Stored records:
++++++
Lemma link_chain cs : forall e last,
  NoDup (option_list last ++ cs) -> Forall (fun c => 0 < c < BAD_BLOCK) cs -> option_list last ++ cs <> [] ->
  chain (link e last cs) (option_list last ++ cs).
Proof.
  induction cs as [| c cs IH]; intros e last Hn Hc Hne; cbn [link].
  - destruct last as [l |]; [| done]. cbn. unfold nxt, upd. rewrite decide_True by done. done.
  - apply Forall_cons in Hc as [Hc Hcs]. destruct (nxt_cluster c Hc) as [Hl He].
    destruct last as [l |]; cbn [option_list app] in *.
    + apply NoDup_cons in Hn as [Hlc Hn]. apply not_elem_of_cons in Hlc as [Hlc Hlcs]. split_and!; [| done |].
      * unfold nxt. rewrite link_out by (done || congruence). cbn. unfold upd. by rewrite decide_True.
      * by apply (IH (upd e l c) (Some c)).
    + by apply (IH e (Some c)).
Qed.

Lemma link_used cs : forall e last c,
  NoDup (option_list last ++ cs) -> Forall (fun c => 0 < c < BAD_BLOCK) cs -> c ∈ option_list last ++ cs ->
  ~ is_free (link e last cs) c.
Proof.
  induction cs as [| d cs IH]; intros e last c Hn Hc Hin; cbn [link].
  - destruct last as [l |]; [| by apply elem_of_nil in Hin]. cbn in Hin. apply list_elem_of_singleton in Hin as ->.
    unfold is_free, nxt. cbn. unfold upd. by rewrite decide_True.
  - apply Forall_cons in Hc as [Hd Hcs]. destruct (nxt_cluster d Hd) as [Hl _].
    destruct last as [l |]; cbn [option_list app] in *; [| by apply (IH e (Some d))].
    apply NoDup_cons in Hn as [Hlc Hn]. apply elem_of_cons in Hin as [-> | Hin]; [| by apply (IH (upd e l d) (Some d))].
    apply not_elem_of_cons in Hlc as [Hld Hlc]. unfold is_free, nxt. rewrite link_out by (done || congruence).
    cbn. unfold upd. rewrite decide_True, Hl by done. unfold FAT_ENTRY_FREE. lia.
Qed.

(** Linking [cs] behind the chain [old]. *)
Lemma link_extends e old cs :
  (old = [] \/ chain e old) -> NoDup (old ++ cs) -> Forall (fun c => 0 < c < BAD_BLOCK) cs -> old ++ cs <> [] ->
  chain (link e (last old) cs) (old ++ cs).
Proof.
  intros Hold Hn Hc Hne. destruct (last old) as [l |] eqn:El.
  - apply last_Some in El as [init ->]. rewrite <- app_assoc in *. cbn [app] in *.
    destruct Hold as [Hold | Hold]; [by apply app_nil in Hold as [_ ?] |].
    apply NoDup_app in Hn as (_ & Hd & Hn). apply (chain_app e); [done | by apply (link_chain cs e (Some l)) |].
    intros c Hin. pose proof (Hd c Hin) as Hx. apply not_elem_of_cons in Hx as [Hx1 Hx2].
    apply link_out; [done | congruence].
  - apply last_None in El as ->. by apply (link_chain cs e None).
Qed.

Lemma get_all_ok fuel : forall f s e cs c,
  fat_rep f s e -> chain e cs -> head cs = Some c -> Forall (fun c => 0 <= c < lim) cs -> (length cs <= fuel)%nat ->
  exists s', get_all_clus_num fuel f s c = Some (cs, s') /\ fat_rep f s' e /\ keeps_data f s s'.
Proof.
  induction fuel as [| fuel IH]; intros f s e cs c R Hch Hh Hl Hf; (destruct cs as [| c0 cs]; [done |]); [cbn in Hf; lia |].
  injection Hh as ->. apply Forall_cons in Hl as [Hc Hl]. cbn [get_all_clus_num].
  destruct (get_next_ok f s e c R Hc) as (s1 & -> & R1 & K1). cbn [mbind option_bind].
  destruct cs as [| d cs].
  - cbn in Hch. rewrite Hch. by exists s1.
  - destruct Hch as (-> & -> & Hch).
    destruct (IH f s1 e (d :: cs) d R1 Hch eq_refl Hl) as (s2 & -> & R2 & K2); [cbn in *; lia |].
    cbn [mbind option_bind]. exists s2. split_and!; [done | done | by eapply keeps_data_trans].
Qed.

(** ** Files *)

(** What the allocator keeps in memory: freed clusters that are free, each once. *)
Record fat_ok f e : Prop := {
  fo_nodup : NoDup (fat_vacant_clus f);
  fo_vacant : Forall (fun c => is_free e c /\ 0 < c < lim) (fat_vacant_clus f);
  fo_hint : 0 <= fat_hint f <= fat_tot_ent f;
  fo_zero : ~ is_free e 0
}.

(** Files with the clusters [fs]: no cluster in two places, none of them free. *)
Record fat_files f s (fs : list (list Z)) e : Prop := {
  ff_rep : fat_rep f s e;
  ff_ok : fat_ok f e;
  ff_nodup : NoDup (mjoin fs);
  ff_used : Forall (fun c => 0 < c < lim /\ ~ is_free e c) (mjoin fs);
  ff_chain : forall i cs, fs !! i = Some cs -> cs = [] \/ chain e cs
}.

(** The allocator can serve [n] clusters from one of its two sources. *)
Definition fat_can_alloc f s (n : nat) : Prop :=
  (fat_vacant_clus f = [] /\ n <= length (avail (ent f s) (fat_tot_ent f) None))%nat \/
  (n <= length (fat_vacant_clus f))%nat.

Lemma mjoin_set {A} (fs : list (list A)) i x :
  fs !! i = Some x -> exists rest, mjoin fs ≡ₚ x ++ rest /\
    (forall y, mjoin (<[i := y]> fs) ≡ₚ y ++ rest) /\
    forall j z, j <> i -> fs !! j = Some z -> forall a, a ∈ z -> a ∈ rest.
Proof.
  intros Hi. pose proof (lookup_lt_Some _ _ _ Hi) as Hlt. exists (mjoin (take i fs) ++ mjoin (drop (Datatypes.S i) fs)). split_and!.
  - rewrite <- (take_drop_middle fs i x Hi) at 1. rewrite join_app. cbn. solve_Permutation.
  - intros y. rewrite insert_take_drop by done. rewrite join_app. cbn. solve_Permutation.
  - intros j z Hj Hz a Ha. rewrite elem_of_app, !list_elem_of_join. destruct (decide (j < i)%nat).
    + left. exists z. split; [done |]. apply (list_elem_of_lookup_2 _ j). by rewrite lookup_take_lt.
    + right. exists z. split; [done |]. apply (list_elem_of_lookup_2 _ (j - Datatypes.S i)). rewrite lookup_drop.
      rewrite <- Hz. f_equal. lia.
Qed.

Lemma is_free_ext e e' c : e' c = e c -> is_free e' c <-> is_free e c.
Proof. unfold is_free, nxt. by intros ->. Qed.

Lemma filter_ext_in {A} (P Q : A -> Prop) `{!forall x, Decision (P x), !forall x, Decision (Q x)} (l : list A) :
  (forall x, x ∈ l -> P x <-> Q x) -> filter P l = filter Q l.
Proof.
  induction l as [| x l IH]; intros Hpq; [done |]. rewrite !filter_cons, IH by (intros y Hy; apply Hpq; by right).
  pose proof (Hpq x ltac:(by left)). repeat case_decide; naive_solver.
Qed.

Lemma avail_ext e e' tot p : tot <= lim -> (forall c, 0 <= c < lim -> e c = e' c) -> avail e tot p = avail e' tot p.
Proof.
  intros Ht H. apply filter_ext_in. intros c Hc%elem_of_seqZ.
  by rewrite (is_free_ext e' e) by (apply H; lia).
Qed.

(** Both sources of clusters. *)
Lemma alloc_any f s e last n :
  fat_rep f s e -> fat_ok f e -> (forall c, last = Some c -> 0 < c < lim /\ ~ is_free e c) -> fat_can_alloc f s n ->
  exists cs f' s', alloc_loop false n f s last = Some (cs, f', s') /\ length cs = n /\ NoDup cs /\
    Forall (fun c => is_free e c /\ 0 < c < lim) cs /\ fat_rep f' s' (link e last cs) /\ keeps_data f s s' /\
    fat_ok f' (link e last cs) /\ fat_start_block_id f' = fat_start_block_id f.
Proof.
  intros R O Hlast Hcan. pose proof O as [Hnd Hvac Hh H0]. pose proof (fr_tot _ _ _ R) as Ht.
  assert (Hl : last_ok last) by (intros c E; destruct (Hlast c E); lia).
  assert (Hkeep : forall cs c, is_free e c -> c ∉ cs -> is_free (link e last cs) c).
  { intros cs c Hc Hin. apply (is_free_ext e); [| done]. apply link_out; [done |]. intros E. by destruct (Hlast c E). }
  assert (Hzero : forall cs, Forall (fun c => is_free e c /\ 0 < c < lim) cs -> ~ is_free (link e last cs) 0).
  { intros cs Hcs. rewrite (is_free_ext e); [done |]. apply link_out.
    - intros Hin. rewrite Forall_forall in Hcs. destruct (Hcs 0 Hin). lia.
    - intros E. destruct (Hlast 0 E). lia. }
  destruct Hcan as [[Hv Hn] | Hn].
  - rewrite (avail_ext _ e) in Hn by (apply R || lia).
    destruct (alloc_loop_scan n f s e last None) as (cs & h & s' & E & Hlen & Hnc & Hall & Hh' & R' & K'); try done.
    { intros _ l E. by destruct (Hlast l E). }
    assert (Hcs : Forall (fun c => is_free e c /\ 0 < c < lim) cs).
    { eapply Forall_impl; [done |]. cbn. intros c (? & _ & ?). split; [done | lia]. }
    exists cs, (set_hint f h), s'. split_and!; try done; [by eapply fat_rep_same |].
    constructor; cbn; rewrite ?Hv; [constructor | constructor | done | by apply Hzero].
  - set (v := take (length (fat_vacant_clus f) - n) (fat_vacant_clus f)).
    set (cs := reverse (drop (length (fat_vacant_clus f) - n) (fat_vacant_clus f))).
    assert (Hsplit : fat_vacant_clus f = v ++ reverse cs) by (unfold v, cs; by rewrite reverse_involutive, take_drop).
    assert (Hcs : Forall (fun c => is_free e c /\ 0 < c < lim) cs) by (apply Forall_reverse, Forall_drop, Hvac).
    destruct (alloc_loop_vacant n f s e last v cs R Hl Hsplit) as (s' & E & R' & K').
    { unfold cs. rewrite length_reverse, length_drop. lia. }
    { eapply Forall_impl; [done |]. cbn. intros. lia. }
    rewrite Hsplit in Hnd, Hvac. apply NoDup_app in Hnd as (Hnv & Hdis & Hnc). apply Forall_app in Hvac as [Hvv _].
    rewrite reverse_Permutation in Hnc.
    exists cs, (set_vacant f v), s'. split_and!; try done; [| by eapply fat_rep_same |].
    { unfold cs. rewrite length_reverse, length_drop. lia. }
    constructor; cbn; [done | | done | by apply Hzero].
    apply Forall_forall. intros c Hc. rewrite Forall_forall in Hvv. destruct (Hvv c Hc) as [Hf ?]. split; [| done].
    apply Hkeep; [done |]. intros Hin. apply (Hdis c Hc). by rewrite elem_of_reverse.
Qed.

(** Growing a file. *)
Lemma fat_extend f s fs e i old n :
  fat_files f s fs e -> fs !! i = Some old -> fat_can_alloc f s n ->
  exists cs f' s', fat_alloc false f s (Z.of_nat n) (last old) = Some (cs, f', s') /\ length cs = n /\
    fat_files f' s' (<[i := old ++ cs]> fs) (link e (last old) cs) /\ keeps_data f s s' /\
    fat_start_block_id f' = fat_start_block_id f /\
    Forall (is_free e) cs.
Proof.
  intros [R O Hn Hu Hch] Hi Hcan. unfold fat_alloc. rewrite Nat2Z.id.
  destruct (mjoin_set fs i old Hi) as (rest & P & Pset & Hrest). rewrite P in Hn, Hu.
  apply NoDup_app in Hn as (Hno & Hdis & Hnr). apply Forall_app in Hu as [Huo Hur].
  rewrite Forall_forall in Huo. rewrite Forall_forall in Hur.
  assert (Hlast : forall c, last old = Some c -> c ∈ old) by (intros c E; by apply last_Some_elem_of).
  destruct (alloc_any f s e (last old) n R O) as (cs & f' & s' & E & Hlen & Hnc & Hall & R' & K' & O' & G'); [auto | done |].
  pose proof Hall as Hall'. rewrite Forall_forall in Hall. pose proof (fr_lim _ _ _ R) as Hlim.
  assert (Hold : old = [] \/ chain e old) by (by eapply Hch).
  assert (Hoc : forall c, c ∈ old -> c ∉ cs) by (intros c Hc Hin; by destruct (Huo c Hc), (Hall c Hin)).
  assert (Hrc : forall c, c ∈ rest -> c ∉ cs) by (intros c Hc Hin; by destruct (Hur c Hc), (Hall c Hin)).
  assert (Hsame : forall c, c ∈ rest -> link e (last old) cs c = e c).
  { intros c Hc. apply link_out; [auto |]. intros El. by apply (Hdis c), Hc; apply Hlast. }
  assert (Hnoc : NoDup (old ++ cs)) by (by apply NoDup_app).
  assert (Hchn : old ++ cs = [] \/ chain (link e (last old) cs) (old ++ cs)).
  { destruct (decide (old ++ cs = [])); [by left | right]. apply link_extends; [done | done | | done].
    apply Forall_forall. intros c Hc. destruct (Hall c Hc). lia. }
  exists cs, f', s'. split_and!; [done | done | | done | done | by eapply Forall_impl; [done |]; cbn; intros c [? _]].
  constructor; [done | done | | |].
  - rewrite (Pset (old ++ cs)). apply NoDup_app. split_and!; [done | | done].
    intros c [Hc | Hc]%elem_of_app Hr; [by apply (Hdis c) | by apply (Hrc c)].
  - rewrite (Pset (old ++ cs)). apply Forall_app. split; apply Forall_forall; intros c Hc.
    + split; [apply elem_of_app in Hc as [Hc | Hc]; [by apply Huo | by apply Hall] |].
      destruct (decide (c ∈ option_list (last old) ++ cs)) as [Hin | Hout].
      * apply link_used; [| | done].
        -- destruct (last old) as [l |] eqn:El; [| done]. cbn. apply NoDup_cons. split; [| done]. auto.
        -- apply Forall_forall. intros x Hx. destruct (Hall x Hx). lia.
      * apply not_elem_of_app in Hout as [Hout1 Hout2]. rewrite (is_free_ext e).
        -- apply elem_of_app in Hc as [Hc | Hc]; [by apply Huo | done].
        -- apply link_out; [done |]. intros El. apply Hout1. rewrite El. by left.
    + destruct (Hur c Hc) as [? ?]. split; [done |]. by rewrite (is_free_ext e) by auto.
  - intros j z Hz. destruct (decide (j = i)) as [-> | Hj].
    + rewrite list_lookup_insert_eq in Hz by (by eapply lookup_lt_Some). by injection Hz as <-.
    + rewrite list_lookup_insert_ne in Hz by done. destruct (Hch j z Hz) as [? | Hc]; [by left | right].
      apply (chain_ext e); [| done]. intros c Hcz. apply Hsame. by eapply Hrest.
Qed.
++++++
Goal of the exercise: Scan the lines above for "last cs) c." and for "- apply last_Some". Repeat exactly the line holding each of them and every line in between.

Answer to the exercise:
  ~ is_free (link e last cs) c.
Proof.
  induction cs as [| d cs IH]; intros e last c Hn Hc Hin; cbn [link].
  - destruct last as [l |]; [| by apply elem_of_nil in Hin]. cbn in Hin. apply list_elem_of_singleton in Hin as ->.
    unfold is_free, nxt. cbn. unfold upd. by rewrite decide_True.
  - apply Forall_cons in Hc as [Hd Hcs]. destruct (nxt_cluster d Hd) as [Hl _].
    destruct last as [l |]; cbn [option_list app] in *; [| by apply (IH e (Some d))].
    apply NoDup_cons in Hn as [Hlc Hn]. apply elem_of_cons in Hin as [-> | Hin]; [| by apply (IH (upd e l d) (Some d))].
    apply not_elem_of_cons in Hlc as [Hld Hlc]. unfold is_free, nxt. rewrite link_out by (done || congruence).
    cbn. unfold upd. rewrite decide_True, Hl by done. unfold FAT_ENTRY_FREE. lia.
Qed.

(** Linking [cs] behind the chain [old]. *)
Lemma link_extends e old cs :
  (old = [] \/ chain e old) -> NoDup (old ++ cs) -> Forall (fun c => 0 < c < BAD_BLOCK) cs -> old ++ cs <> [] ->
  chain (link e (last old) cs) (old ++ cs).
Proof.
  intros Hold Hn Hc Hne. destruct (last old) as [l |] eqn:El.
  - apply last_Some in El as [init ->]. rewrite <- app_assoc in *. cbn [app] in *.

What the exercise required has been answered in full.